Posted to dev@ignite.apache.org by Denis Mekhanikov <dm...@gmail.com> on 2020/08/05 11:04:23 UTC

Distinguishing node-local metrics from cluster-wide

Hi Igniters!

My team and I are building a monitoring system on top of the new metrics
framework described in the following IEP:
https://cwiki.apache.org/confluence/pages/viewpage.action?pageId=112820392
So far it's going well, but we'd like to improve the way metrics are
exported from Ignite.

There are different kinds of metrics that you can access through this
framework. Some of them are local for a node, like used heap, or CPU load.
It makes sense to send them independently from every node to the
centralized storage. Let's assume that we attach nodeID to metric names, so
that we can distinguish between metrics coming from different nodes.
It makes sense to work with local metrics using some kind of patterns on
metric names. For example, if I want to draw a chart for CPU load on every
node, I can use a pattern similar to the following one: sys.CpuLoad.*

There are also the kind of metrics that have the same value, no matter
which node the metric is taken from.
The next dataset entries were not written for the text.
Definition demo_init : image := assemble 0x100000 (crti ++ [MovI 7 EAX] ++ crtn).
Definition demo_mid : cpu := default demo_call (cpu_run demo_init [false; false; false] demo_call).
Lemma init_returns_witness :
  cpu_run demo_init ([false; false] ++ [false] ++ [false; false]) demo_call =
    Some (Cpu (set (set (set demo_main EAX 7) ESP 0x2004) EIP 0x100999) (mem demo_mid)).
Proof.
  apply (init_returns demo_init demo_call [false] demo_mid).
  - exact (proj1 (proj1 (code_at_app _ _ _ _) (assemble_at 0x100000 (crti ++ [MovI 7 EAX] ++ crtn)))).
  - assert (eip (regs demo_mid) = 0x100000 + code_len (crti ++ [MovI 7 EAX])) as -> by (vm_compute; reflexivity).
    exact (proj2 (proj1 (code_at_app _ _ _ _) (assemble_at 0x100000 ((crti ++ [MovI 7 EAX]) ++ crtn)))).
  - intros []; split; concrete.
  - concrete.
  - concrete.
  - concrete.
  - concrete.
  - concrete.
  - concrete.
  - concrete.
  - concrete.
  - concrete.
Defined.
(** * load-tester: a shallow embedding of [sync-app.js]

    The development follows the source file top to bottom:
    [validateInputs], [getResponseSize], [loadTest] and the metrics that
    [runTest] derives from the returned [results] object; the earlier
    [loadTest] kept in [src/unnamed/part_000] and [formatTimestamp] come
    after them.

    Conventions.
    - A JavaScript number that the program obtains by parsing text or by
      dividing is an IEEE-754 binary64 value ([F64.number]); its operations
      are those of [SpecFloat] at precision 53.
    - Counters, indices and [Date.now()] readings are integers far below
      2^53, where the double operations [++], [+] and [-] are exact; they
      are kept in [Z].
    - A JavaScript string is the sequence of its UTF-8 bytes, so that
      [Buffer.byteLength(s, 'utf8')] is [String.length]. *)

From Stdlib Require Import ZArith List String Ascii Lia Bool.
From Stdlib Require Import Floats.SpecFloat.
From stdpp Require Import gmap strings list pretty sorting.

Set Warnings "-register-all".

Local Open Scope Z_scope.

(** ** Binary64 numbers *)

Module F64.

Definition prec : Z := 53.
Definition emax : Z := 1024.

Definition number : Type := spec_float.

Definition nan : number := S754_nan.
Definition zero : number := S754_zero false.

(** The double nearest to an integer (exact below 2^53). *)
Definition of_Z (z : Z) : number := binary_normalize prec emax z 0 false.

Definition add : number -> number -> number := SFadd prec emax.
Definition mul : number -> number -> number := SFmul prec emax.
Definition div : number -> number -> number := SFdiv prec emax.

Definition ltb : number -> number -> bool := SFltb.
Definition leb : number -> number -> bool := SFleb.
Definition eqb : number -> number -> bool := SFeqb.

(** [Number.isFinite]. *)
Definition isFinite (x : number) : bool :=
  match x with
  | S754_zero _ | S754_finite _ _ _ => true
  | S754_infinity _ | S754_nan => false
  end.

(** [Number.isInteger]: finite with no fractional bits. *)
Definition isInteger (x : number) : bool :=
  match x with
  | S754_zero _ => true
  | S754_finite _ m e =>
      if 0 <=? e then true
      else Zpos m =? Z.shiftl (Z.shiftr (Zpos m) (- e)) (- e)
  | S754_infinity _ | S754_nan => false
  end.
(** The entries of the whole ranked list: the keys of the input, each
    with the number of its occurrences. *)
Lemma ranked_In keys w c :
In (w, c) (ranked (Counter.of_list keys))
<-> In w keys /\ c = count w keys.
Proof.
  split.
- intros H.
  apply (Permutation_in _ (sorted_reverse_perm _ _)) in H.
  rewrite of_list_spec in H. apply in_map_iff in H.
  destruct H as (k & E & Hk). injection E as <- <-.
  now rewrite In_distinct in Hk.
- intros [Hw ->].
  apply (Permutation_in _ (Permutation_sym (sorted_reverse_perm _ _))).
  rewrite of_list_spec. apply in_map_iff. exists w.
  now rewrite In_distinct.
Qed.

Lemma most_common_sorted keys n :
  StronglySorted (RankedBefore keys)
                 (Counter.most_common n (Counter.of_list keys)).
Proof.
  apply sorted_of_Before. intros a b Hb.
  destruct (most_common_prefix n (Counter.of_list keys)) as [j Ej].
  rewrite Ej in Hb. apply Before_firstn in Hb.
  assert (Hd : by_count a b = false).
  { apply (Before_sorted _ _ _ _
             (sorted_reverse_Descending by_count (kl_irrefl _) (kl_trans _)
                (kl_negtrans _) (Counter.of_list keys)) Hb). }
  split.
  - unfold heapq.key_ltb, Counter.count_of in Hd.
    apply Nat.ltb_ge in Hd. exact Hd.
  - intros Etie.
    assert (Hs : forall z, snd z = snd a -> same_key by_count a z = true).
    { intros z Ez. unfold same_key, heapq.key_ltb, Counter.count_of.
      rewrite Ez, Nat.ltb_irrefl. reflexivity. }
    apply (Before_filter (same_key by_count a)) in Hb; auto.
    rewrite (sorted_reverse_stable by_count (kl_negtrans _)) in Hb.
    apply Before_filter_inv in Hb.
    apply (Before_map fst) in Hb. rewrite of_list_keys in Hb.
    now apply Before_distinct_index.
Qed.

(** C4. Whatever the key sequence, the list that
    [Counter(keys).most_common()] returns holds every distinct key of
    the sequence once, with the number of its occurrences in the
    sequence; [most_common(m)] returns the first [m] entries of that
    list (none for a negative [m]).  Every such list is in descending
    order of these counts, and of two keys that occur equally often the
    one whose first appearance in [keys] comes first stands first. *)
Theorem most_common_ranked (keys : list string) :
  let all := Counter.most_common None (Counter.of_list keys) in
  Permutation all (map (fun k => (k, count k keys)) (distinct keys))
  /\ (forall m : Z,
        Counter.most_common (Some m) (Counter.of_list keys)
        = firstn (Z.to_nat m) all)
  /\ (forall n : option Z,
        let ranked := Counter.most_common n (Counter.of_list keys) in
        Forall (fun kc => In (fst kc) keys /\ snd kc = count (fst kc) keys)
               ranked
        /\ StronglySorted (RankedBefore keys) ranked).
Proof.
  cbv zeta. split; [|split].
  - cbn [Counter.most_common]. rewrite <- of_list_spec.
    apply sorted_reverse_perm.
  - intros m. rewrite most_common_Some. cbn [Counter.most_common].
    destruct (Z.ltb_spec m 0); [|reflexivity].
    now replace (Z.to_nat m) with 0%nat by lia.
  - intros n. split; [|apply most_common_sorted].
    apply Forall_forall. intros [k c] H.
    destruct (most_common_prefix n (Counter.of_list keys)) as [j Ej].
    rewrite Ej in H. apply In_firstn in H. now apply ranked_In in H.
Qed.

(** With [n] at least the number of distinct keys nothing is cut. *)
Lemma most_common_all keys n :
  (Z.of_nat (List.length (distinct keys)) <= n)%Z ->
  Counter.most_common (Some n) (Counter.of_list keys)
  = ranked (Counter.of_list keys).
Proof.
  intros Hn. rewrite most_common_Some. destruct (Z.ltb_spec n 0); [lia|].
  apply firstn_all2.
  rewrite (Permutation_length (sorted_reverse_perm _ _)).
  rewrite of_list_spec, length_map. lia.
Qed.

Lemma most_common_negative keys n :
  (n < 0)%Z -> Counter.most_common (Some n) (Counter.of_list keys) = [].
Proof.
  intros Hn. rewrite most_common_Some. now destruct (Z.ltb_spec n 0); [|lia].
Qed.

(** C6. For every token sequence, [top_n_words] with [n = 0] returns the
    empty list, and with [n] at least the number of distinct tokens it
    returns the whole ranked list: every distinct token once with the
    number of its occurrences, nothing cut and nothing added. *)
Theorem top_n_words_zero_and_all (tokens : list string) :
  top_n_words tokens 0 = []
  /\ forall n : Z,
       (Z.of_nat (List.length (distinct tokens)) <= n)%Z ->
       top_n_words tokens n
       = Counter.most_common None (Counter.of_list tokens)
       /\ Permutation (top_n_words tokens n)
                      (map (fun k => (k, count k tokens)) (distinct tokens))
       /\ List.length (top_n_words tokens n)
          = List.length (distinct tokens).
Proof.
  unfold top_n_words. split; [now rewrite most_common_Some|].
  intros n Hn. rewrite (most_common_all tokens n Hn).
  split; [reflexivity|].
  assert (Hp : Permutation (ranked (Counter.of_list tokens))
                 (map (fun k => (k, count k tokens)) (distinct tokens))).
  { rewrite <- of_list_spec. apply sorted_reverse_perm. }
  split; [exact Hp|].
  now rewrite (Permutation_length Hp), length_map.
Qed.
Lemma ease_add_ge x :
  ease_ok x = true -> SFleb x (float_min MAX_EASE_FACTOR (fadd x f_0_1)) = true.
Proof.
  intros Hx.
  destruct (ease_ok_shape x Hx) as (m & e & -> & Hn & He & _ & U).
  unfold float_min, f_0_1.
  destruct (fadd_ge m e 7205759403792794 (-56)) as [E|(m3 & e3 & E & Hn3 & Hle)];
    try assumption; try lia; rewrite E.
  - exact U.
  - destruct (SFltb (S754_finite false m3 e3) MAX_EASE_FACTOR); [|exact U].
    apply SFleb_finite. exact Hle.
Qed.

Lemma SFleb_refl_ease x : ease_ok x = true -> SFleb x x = true.
Proof.
  intros Hx. destruct (ease_ok_shape x Hx) as (m & e & -> & _).
  apply SFleb_finite, lex_le_refl.
Qed.

(** The ease factor after a review. *)
Lemma review_record_ease c r rt d :
  ease_factor (fst (review_record c r rt d)) =
  if graduated d then
    match r with
    | AGAIN => float_max MIN_EASE_FACTOR (fsub (ease_factor d) f_0_2)
    | HARD => float_max MIN_EASE_FACTOR (fsub (ease_factor d) f_0_15)
    | GOOD => float_max MIN_EASE_FACTOR (fsub (ease_factor d) f_0_02)
    | EASY => float_min MAX_EASE_FACTOR (fadd (ease_factor d) f_0_1)
    end
  else ease_factor d.
Proof.
  destruct (graduated d) eqn:Hg.
  - destruct (decide (r = AGAIN)) as [->|Hr].
    + by destruct (graduated_lapse_penalty c rt d Hg) as (-> & _).
    + rewrite (review_record_graduated c r rt d Hg Hr).
      destruct (graduated_interval _ _).
      * match goal with |- context [_calculate_next_review ?t ?x] =>
          destruct (calculate_next_review_fields t x) as (-> & _) end.
        destruct r; try congruence; reflexivity.
      * destruct r; try congruence; reflexivity.
  - rewrite (review_record_learning c r rt d Hg).
    match goal with |- context [_calculate_next_review ?t ?x] =>
      destruct (calculate_next_review_fields t x) as (-> & _) end.
    destruct r; unfold _process_learning_review; try reflexivity;
      destruct (_ <=? _); reflexivity.
Qed.

(** X5. The direction of the ease factor: for an ease factor in its
    range, a review answered AGAIN, HARD or GOOD never raises it (GOOD
    lowers it by 0.02 down to the minimum), one answered EASY never
    lowers it, and a review in the learning phase leaves it as it is. *)
Theorem ease_factor_direction c r rt d :
  ease_ok (ease_factor d) = true ->
  let e := ease_factor d in
  let e' := ease_factor (fst (review_record c r rt d)) in
  match r with
  | EASY => SFleb e e' = true
  | _ => SFleb e' e = true
  end /\
  (graduated d = false -> e' = e) /\
  (graduated d = true -> r = GOOD ->
   e' = float_max MIN_EASE_FACTOR (fsub e f_0_02)).
Proof.
  intros Hx. cbv zeta. rewrite review_record_ease.
  destruct (graduated d).
  - split; [|split; [discriminate|intros _ ->; reflexivity]].
    destruct r.
    + apply ease_sub_le; [assumption|simpl; lia|lia].
    + apply ease_sub_le; [assumption|simpl; lia|lia].
    + apply ease_sub_le; [assumption|simpl; lia|lia].
    + apply ease_add_ge; assumption.
  - split; [|split; [reflexivity|discriminate]].
    destruct r; apply SFleb_refl_ease; assumption.
Qed.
For example, cache size, progress of
rebalance or topology version are global things that don't depend on the
node. If I take any of the metrics matching the pattern pme.Duration.*, I
will get what I need.

I wonder, what is the recommended approach to global metrics? I know that
there are tools like Prometheus and Graphite that allow similar
manipulations with metric names. Is it supposed that global and local
metrics are differentiated on the side of monitoring tools using functions
like any(pme.Duration.*) ? It seems that Graphite is lacking one, for
example.
Maybe it makes sense to introduce a property for metrics that will let the
exporters distinguish between them and not parameterize the names with node
ID?

What do you think?

Denis